Adults: The overall color gradually changes from a pinkish-brown or reddish-brown to more of a yellowish-brown hue as the grasshopper reaches sexual maturity. The adults bear fully developed wings with large dark brown spots on a lighter background. Adults are distinctly different in appearance from the immature stages (nymphs). The length of the male is 39 to 45 mm, whereas the female is 42 to 55 mm long.

Figure 2. Adult American grasshopper, Schistocerca americana (Drury). Photograph by John L. Capinera, University of Florida.

Eggs: The female American grasshopper deposits her eggs in the soil about 2 to 3 cm below the surface by pushing her ovipositor down into the substrate.
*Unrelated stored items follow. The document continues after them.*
(* ===== verification/Mfa.v ===== *)
(** Package internal/mfa: time-based one-time passwords (RFC 6238), recovery
    codes, and the keys that protect both at rest. ParseKey, which decodes a
    configured key, is not modelled. *)
From S2P Require Import Prelude GoStd Hash Models Effects Libraries.
From Stdlib Require Import Ascii.

Open Scope Z_scope.

(** ** totp.go *)

Definition Digits : nat := 6.
Definition Period : Z := 30 * second.
Definition Skew : Z := 1.
Definition secretBytes : nat := 20.

Definition NewSecret `{Env} : prog string := RandRead secretBytes.
Definition EncodeSecret (secret : string) : string := base32_raw secret.

(** Step: int64 division truncates toward zero. *)
Definition totp_Step (t : Z) : Z := Z.quot (time_unix t) (Period / second).

Definition Code (secret : string) (step : Z) : string :=
  let counter := string_of (be_bytes 8 step) in
  let sum := bytes_of (hmac sha1 secret counter) in
  let offset := Z.land (List.last sum 0) 0x0f in
  let value := Z.land (be_val (take 4 (drop (Z.to_nat offset) sum))) 0x7fffffff in
  decimal Digits (value mod 1000000).

(** The loop of Verify: [n] more steps from [step]. *)
Fixpoint verify_loop (secret code : string) (n : nat) (step : Z) (acc : Z * bool) : Z * bool :=
  match n with
  | O => acc
  | S n' =>
    verify_loop secret code n' (step + 1)
      (if (Code secret step ==? code) && negb acc.2 then (step, true) else acc)
  end.

Definition Verify (secret code : string) (now : Z) : Z * bool :=
  let code := TrimSpace code in
  if bool_decide (String.length code ≠ Digits) then (0, false)
  else
    let current := totp_Step now in
    verify_loop secret code (Z.to_nat (2 * Skew + 1)) (current - Skew) (0, false).

(** KeyURI: url.Values.Encode writes the keys in alphabetical order. *)
Definition KeyURI (issuer account secret : string) : string :=
  let label := PathEscape issuer +:+ ":" +:+ PathEscape account in
  "otpauth://totp/" +:+ label +:+ "?" +:+ "algorithm=SHA1&digits=6&issuer=" +:+
  QueryEscape issuer +:+ "&period=30&secret=" +:+ QueryEscape (EncodeSecret secret).

(** ** recovery.go *)

Definition RecoveryCodeCount : nat := 10.
Definition recoveryCodeChars : nat := 10.
Definition recoveryAlphabet : string := "23456789ABCDEFGHJKMNPQRSTUVWXYZ".

Definition recovery_char (b : Z) : ascii :=
  char_at recoveryAlphabet (b mod Z.of_nat (String.length recoveryAlphabet)).
Fixpoint recovery_chars (j : nat) (raw : list Z) : string :=
  match raw with
  | [] => ""
  | b :: raw' =>
    (if Nat.eqb j (recoveryCodeChars / 2) then "-" else "") +:+
    String (recovery_char b) (recovery_chars (S j) raw')
  end.

Fixpoint new_codes `{Env} (n : nat) : prog (list string) :=
  match n with
  | O => mret []
  | S n' =>
    raw ← RandRead recoveryCodeChars;
    codes ← new_codes n';
    mret (recovery_chars 0 (bytes_of raw) :: codes)
  end.
Definition NewRecoveryCodes `{Env} : prog (list string) := new_codes RecoveryCodeCount.

Definition normalize_rune (r : ascii) : option ascii :=
  if (r ==? "-"%char) || (r ==? " "%char) then None
  else if is_lower r then Some (upper_byte r) else Some r.
Definition NormalizeRecoveryCode (code : string) : string :=
  map_runes normalize_rune 0 (TrimSpace code).

(** A rune outside '0'..'9' has a byte outside it. *)
Definition LooksLikeTOTP (input : string) : bool :=
  let input := TrimSpace input in
  if bool_decide (String.length input ≠ Digits) then false
  else string_forall is_digit input.

(** ** keys.go *)

Definition KeySize : nat := 32.

(** Keys: the AEAD is known by its key. *)
Record Keys := MkKeys { mk_aead : string; mk_hmacKey : string }.

Definition ErrDecrypt : error := EMessage "mfa: cannot decrypt secret".

Section Keys.
Context `{Env} `{AeadLib}.

Definition DeriveKey (secret : string) : string := hkdf_sha256 secret "shieldgate mfa master key".

(** The encodings ParseKey tries, in order. *)
Definition key_decoders : list (string -> option string) :=
  [base64_padded_decode b64std_alphabet; base64_raw_decode b64std_alphabet;
   base64_padded_decode b64url_alphabet; base64_raw_decode b64url_alphabet].
Fixpoint parse_key (decoders : list (string -> option string)) (encoded : string) : string + error :=
  match decoders with
  | [] => inr (EMessage "mfa: key is not valid base64")
  | decode :: decoders =>
    match decode encoded with
    | None => parse_key decoders encoded
    | Some key =>
      if bool_decide (String.length key ≠ KeySize)
      then inr (EMessage ("mfa: key must be 32 bytes, got "
                          +:+ format_int (Z.of_nat (String.length key))))
      else inl key
    end
  end.
Definition ParseKey (encoded : string) : string + error := parse_key key_decoders encoded.

Definition NewKeys (master : string) : Keys + error :=
  if bool_decide (String.length master ≠ KeySize) then inr (EMessage "mfa: key must be 32 bytes")
  else inl (MkKeys (hkdf_sha256 master "totp secret encryption")
                   (hkdf_sha256 master "recovery code hmac")).

Definition Seal (k : Keys) (secret aad : string) : prog string :=
  nonce ← RandRead aead_NonceSize;
  let sealed := nonce +:+ aead_Seal (mk_aead k) nonce secret aad in
  mret (base64_raw_std sealed).

Definition Open (k : Keys) (sealed aad : string) : string + error :=
  match base64_raw_std_decode sealed with
  | None => inr ErrDecrypt
  | Some raw =>
    match slice_to raw aead_NonceSize, slice_from raw aead_NonceSize with
    | Some nonce, Some ciphertext =>
      match aead_Open (mk_aead k) nonce ciphertext aad with
      | Some secret => inl secret
      | None => inr ErrDecrypt
      end
    | _, _ => inr ErrDecrypt
    end
  end.

Definition HashRecoveryCode (k : Keys) (code : string) : string :=
  hex (hmac sha256 (mk_hmacKey k) (NormalizeRecoveryCode code)).
End Keys.

(** RFC 6238, appendix B: the 8-digit SHA-1 codes end in these 6 digits. *)
Example totp_rfc6238_59 : Code "12345678901234567890" (totp_Step (59 * second)) = "287082".
Proof. vm_compute. reflexivity. Qed.
Example totp_rfc6238_20000000000 :
  Code "12345678901234567890" (totp_Step (20000000000 * second)) = "353130".
Proof. vm_compute. reflexivity. Qed.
The grasshoppers prefer areas with some ground cover to deposit their egg clusters. The egg cluster generally consists of 60 to 80 eggs that are secured together by a frothy polymer-like substance that the female secretes. Females may lay up to three egg pods. The eggs are 7 to 8 mm in length and are light orange in color.

Figure 3. Adult female American grassshopper (top), Schistocerca americana (Drury), ovipositing eggs (bottom). Photograph by John L. Capinera, University of Florida.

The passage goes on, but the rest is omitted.